WHAT YOU SHOULD DO> Please copy each line of the data that includes the string "RSModel".

Dataset excerpts:

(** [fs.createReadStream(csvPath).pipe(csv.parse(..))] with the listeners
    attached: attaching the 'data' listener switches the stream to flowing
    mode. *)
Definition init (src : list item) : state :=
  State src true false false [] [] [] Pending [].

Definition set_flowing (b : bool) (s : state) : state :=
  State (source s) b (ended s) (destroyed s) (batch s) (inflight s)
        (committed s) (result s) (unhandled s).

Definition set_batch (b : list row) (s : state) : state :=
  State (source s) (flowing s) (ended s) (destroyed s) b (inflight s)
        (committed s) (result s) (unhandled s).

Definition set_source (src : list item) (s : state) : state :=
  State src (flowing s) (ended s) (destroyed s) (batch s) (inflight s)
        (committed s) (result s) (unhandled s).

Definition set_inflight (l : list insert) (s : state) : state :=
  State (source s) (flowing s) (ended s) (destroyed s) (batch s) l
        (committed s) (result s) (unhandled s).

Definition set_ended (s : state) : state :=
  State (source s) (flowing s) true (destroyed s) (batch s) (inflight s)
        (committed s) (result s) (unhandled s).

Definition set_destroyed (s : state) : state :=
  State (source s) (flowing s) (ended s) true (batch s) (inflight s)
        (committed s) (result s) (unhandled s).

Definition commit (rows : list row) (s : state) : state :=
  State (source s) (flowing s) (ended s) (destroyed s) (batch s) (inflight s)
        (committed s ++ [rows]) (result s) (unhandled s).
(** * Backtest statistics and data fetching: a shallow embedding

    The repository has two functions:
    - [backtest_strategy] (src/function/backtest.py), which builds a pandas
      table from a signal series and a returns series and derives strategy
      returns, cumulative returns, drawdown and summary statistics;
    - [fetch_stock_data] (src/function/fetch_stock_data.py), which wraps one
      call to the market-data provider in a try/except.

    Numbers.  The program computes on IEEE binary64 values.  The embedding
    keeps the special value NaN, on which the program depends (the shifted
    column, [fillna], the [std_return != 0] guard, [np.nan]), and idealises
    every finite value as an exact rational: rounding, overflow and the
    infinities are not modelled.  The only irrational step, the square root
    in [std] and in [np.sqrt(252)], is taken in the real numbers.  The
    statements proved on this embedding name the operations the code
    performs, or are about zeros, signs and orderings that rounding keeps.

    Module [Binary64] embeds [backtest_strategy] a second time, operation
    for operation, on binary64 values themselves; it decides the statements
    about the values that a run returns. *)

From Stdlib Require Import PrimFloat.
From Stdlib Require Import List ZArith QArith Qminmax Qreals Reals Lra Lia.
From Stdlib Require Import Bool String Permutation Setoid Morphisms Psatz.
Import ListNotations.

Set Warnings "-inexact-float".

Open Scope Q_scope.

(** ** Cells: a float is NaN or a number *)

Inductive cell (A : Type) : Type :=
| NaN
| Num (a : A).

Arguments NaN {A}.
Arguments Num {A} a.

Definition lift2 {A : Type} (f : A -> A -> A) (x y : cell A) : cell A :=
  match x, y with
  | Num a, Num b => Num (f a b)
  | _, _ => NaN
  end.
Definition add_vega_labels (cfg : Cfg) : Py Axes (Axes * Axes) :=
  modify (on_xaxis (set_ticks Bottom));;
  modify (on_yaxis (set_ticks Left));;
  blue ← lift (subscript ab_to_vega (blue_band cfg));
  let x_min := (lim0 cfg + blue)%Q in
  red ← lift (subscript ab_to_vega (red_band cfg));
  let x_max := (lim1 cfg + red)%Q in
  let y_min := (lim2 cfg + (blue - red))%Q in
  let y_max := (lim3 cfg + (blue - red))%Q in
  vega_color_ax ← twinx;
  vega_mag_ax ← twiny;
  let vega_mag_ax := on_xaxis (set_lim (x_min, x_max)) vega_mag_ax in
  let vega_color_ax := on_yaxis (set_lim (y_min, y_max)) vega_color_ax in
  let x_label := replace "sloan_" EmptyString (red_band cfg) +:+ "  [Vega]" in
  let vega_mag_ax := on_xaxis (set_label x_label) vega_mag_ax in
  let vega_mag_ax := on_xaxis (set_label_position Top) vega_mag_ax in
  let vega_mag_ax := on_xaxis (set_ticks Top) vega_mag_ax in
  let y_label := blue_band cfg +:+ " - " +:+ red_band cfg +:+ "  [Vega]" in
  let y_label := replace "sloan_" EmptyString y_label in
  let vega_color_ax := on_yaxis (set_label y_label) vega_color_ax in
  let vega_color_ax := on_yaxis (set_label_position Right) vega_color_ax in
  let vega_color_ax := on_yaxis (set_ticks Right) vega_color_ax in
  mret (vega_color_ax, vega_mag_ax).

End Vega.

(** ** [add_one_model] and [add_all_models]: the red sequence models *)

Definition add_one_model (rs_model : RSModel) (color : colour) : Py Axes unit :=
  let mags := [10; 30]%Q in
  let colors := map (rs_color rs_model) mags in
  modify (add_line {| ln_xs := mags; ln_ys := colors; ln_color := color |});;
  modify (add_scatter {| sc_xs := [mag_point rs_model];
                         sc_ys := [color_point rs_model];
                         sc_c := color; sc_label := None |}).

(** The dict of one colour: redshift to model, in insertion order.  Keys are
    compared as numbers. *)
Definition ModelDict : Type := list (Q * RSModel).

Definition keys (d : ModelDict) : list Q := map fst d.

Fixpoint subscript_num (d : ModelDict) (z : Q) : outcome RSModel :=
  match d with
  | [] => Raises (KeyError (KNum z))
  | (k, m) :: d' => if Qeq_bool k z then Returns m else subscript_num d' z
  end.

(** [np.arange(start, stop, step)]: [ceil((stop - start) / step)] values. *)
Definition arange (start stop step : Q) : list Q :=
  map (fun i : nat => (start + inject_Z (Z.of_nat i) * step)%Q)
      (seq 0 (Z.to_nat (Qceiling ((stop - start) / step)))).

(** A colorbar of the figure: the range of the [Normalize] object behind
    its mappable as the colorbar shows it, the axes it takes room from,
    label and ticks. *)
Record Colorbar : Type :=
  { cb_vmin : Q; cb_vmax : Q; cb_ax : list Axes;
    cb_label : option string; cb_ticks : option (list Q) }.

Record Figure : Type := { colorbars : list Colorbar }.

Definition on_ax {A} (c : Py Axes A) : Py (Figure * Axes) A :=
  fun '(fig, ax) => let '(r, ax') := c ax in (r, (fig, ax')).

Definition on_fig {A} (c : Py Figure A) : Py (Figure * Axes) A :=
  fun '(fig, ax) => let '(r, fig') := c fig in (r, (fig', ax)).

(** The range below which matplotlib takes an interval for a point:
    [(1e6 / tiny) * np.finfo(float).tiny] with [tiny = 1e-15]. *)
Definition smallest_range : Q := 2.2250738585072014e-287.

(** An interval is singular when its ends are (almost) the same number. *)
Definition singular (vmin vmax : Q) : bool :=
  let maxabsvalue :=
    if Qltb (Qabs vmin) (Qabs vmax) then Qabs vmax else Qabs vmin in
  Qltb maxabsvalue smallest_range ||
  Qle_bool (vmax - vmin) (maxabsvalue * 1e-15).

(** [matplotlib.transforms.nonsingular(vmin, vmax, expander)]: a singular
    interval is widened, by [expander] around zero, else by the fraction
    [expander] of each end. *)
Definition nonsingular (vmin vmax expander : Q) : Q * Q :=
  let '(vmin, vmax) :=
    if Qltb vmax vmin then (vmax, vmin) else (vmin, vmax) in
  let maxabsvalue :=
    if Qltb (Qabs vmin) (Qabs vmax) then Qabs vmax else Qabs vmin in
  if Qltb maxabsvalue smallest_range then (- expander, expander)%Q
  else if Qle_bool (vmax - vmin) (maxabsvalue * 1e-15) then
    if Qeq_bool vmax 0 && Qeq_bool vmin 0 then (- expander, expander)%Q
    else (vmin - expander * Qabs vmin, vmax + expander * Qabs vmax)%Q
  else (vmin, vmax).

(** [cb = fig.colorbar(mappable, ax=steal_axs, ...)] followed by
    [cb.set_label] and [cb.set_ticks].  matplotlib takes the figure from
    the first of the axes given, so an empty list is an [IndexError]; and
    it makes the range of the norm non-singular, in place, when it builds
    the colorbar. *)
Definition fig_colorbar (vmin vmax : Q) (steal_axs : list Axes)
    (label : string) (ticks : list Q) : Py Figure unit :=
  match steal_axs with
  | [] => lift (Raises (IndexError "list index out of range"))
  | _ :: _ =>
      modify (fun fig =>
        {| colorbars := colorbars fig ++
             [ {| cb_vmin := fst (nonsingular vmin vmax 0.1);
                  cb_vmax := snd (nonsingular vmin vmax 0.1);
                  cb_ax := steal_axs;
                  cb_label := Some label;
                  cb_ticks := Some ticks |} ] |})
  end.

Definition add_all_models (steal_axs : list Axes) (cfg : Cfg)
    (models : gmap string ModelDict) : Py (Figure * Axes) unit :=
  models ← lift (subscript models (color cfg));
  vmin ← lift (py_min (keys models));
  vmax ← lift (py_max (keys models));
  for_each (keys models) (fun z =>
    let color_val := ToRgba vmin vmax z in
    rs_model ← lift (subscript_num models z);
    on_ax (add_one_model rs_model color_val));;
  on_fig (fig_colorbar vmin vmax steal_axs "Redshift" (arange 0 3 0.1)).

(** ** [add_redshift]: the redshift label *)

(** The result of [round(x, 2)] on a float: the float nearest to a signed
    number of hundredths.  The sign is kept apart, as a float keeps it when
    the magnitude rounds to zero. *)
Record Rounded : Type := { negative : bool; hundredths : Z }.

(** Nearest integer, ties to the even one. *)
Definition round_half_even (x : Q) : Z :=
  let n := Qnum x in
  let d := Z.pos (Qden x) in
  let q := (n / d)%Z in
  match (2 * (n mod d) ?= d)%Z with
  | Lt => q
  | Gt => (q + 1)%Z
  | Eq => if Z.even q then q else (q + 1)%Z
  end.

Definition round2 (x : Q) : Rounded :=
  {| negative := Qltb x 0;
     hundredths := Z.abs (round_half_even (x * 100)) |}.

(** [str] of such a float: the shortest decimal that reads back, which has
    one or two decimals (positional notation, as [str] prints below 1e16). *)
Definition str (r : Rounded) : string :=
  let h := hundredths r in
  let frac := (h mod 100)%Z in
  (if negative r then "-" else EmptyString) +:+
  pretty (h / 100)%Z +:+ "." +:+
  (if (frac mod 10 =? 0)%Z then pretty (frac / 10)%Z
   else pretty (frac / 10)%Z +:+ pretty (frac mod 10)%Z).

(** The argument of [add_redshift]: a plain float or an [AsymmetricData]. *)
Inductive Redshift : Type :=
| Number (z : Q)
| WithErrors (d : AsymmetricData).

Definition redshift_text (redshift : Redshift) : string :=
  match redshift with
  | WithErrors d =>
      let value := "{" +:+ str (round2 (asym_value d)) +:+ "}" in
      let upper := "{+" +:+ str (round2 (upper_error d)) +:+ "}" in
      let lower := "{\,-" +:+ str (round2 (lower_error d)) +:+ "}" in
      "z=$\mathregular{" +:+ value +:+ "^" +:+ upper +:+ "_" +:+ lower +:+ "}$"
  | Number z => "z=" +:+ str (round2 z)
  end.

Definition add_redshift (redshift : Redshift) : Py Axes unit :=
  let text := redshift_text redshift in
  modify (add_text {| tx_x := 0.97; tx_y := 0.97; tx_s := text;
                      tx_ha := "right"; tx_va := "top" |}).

RESULT OF THE TASK>
Definition add_one_model (rs_model : RSModel) (color : colour) : Py Axes unit :=
Definition ModelDict : Type := list (Q * RSModel).
Fixpoint subscript_num (d : ModelDict) (z : Q) : outcome RSModel :=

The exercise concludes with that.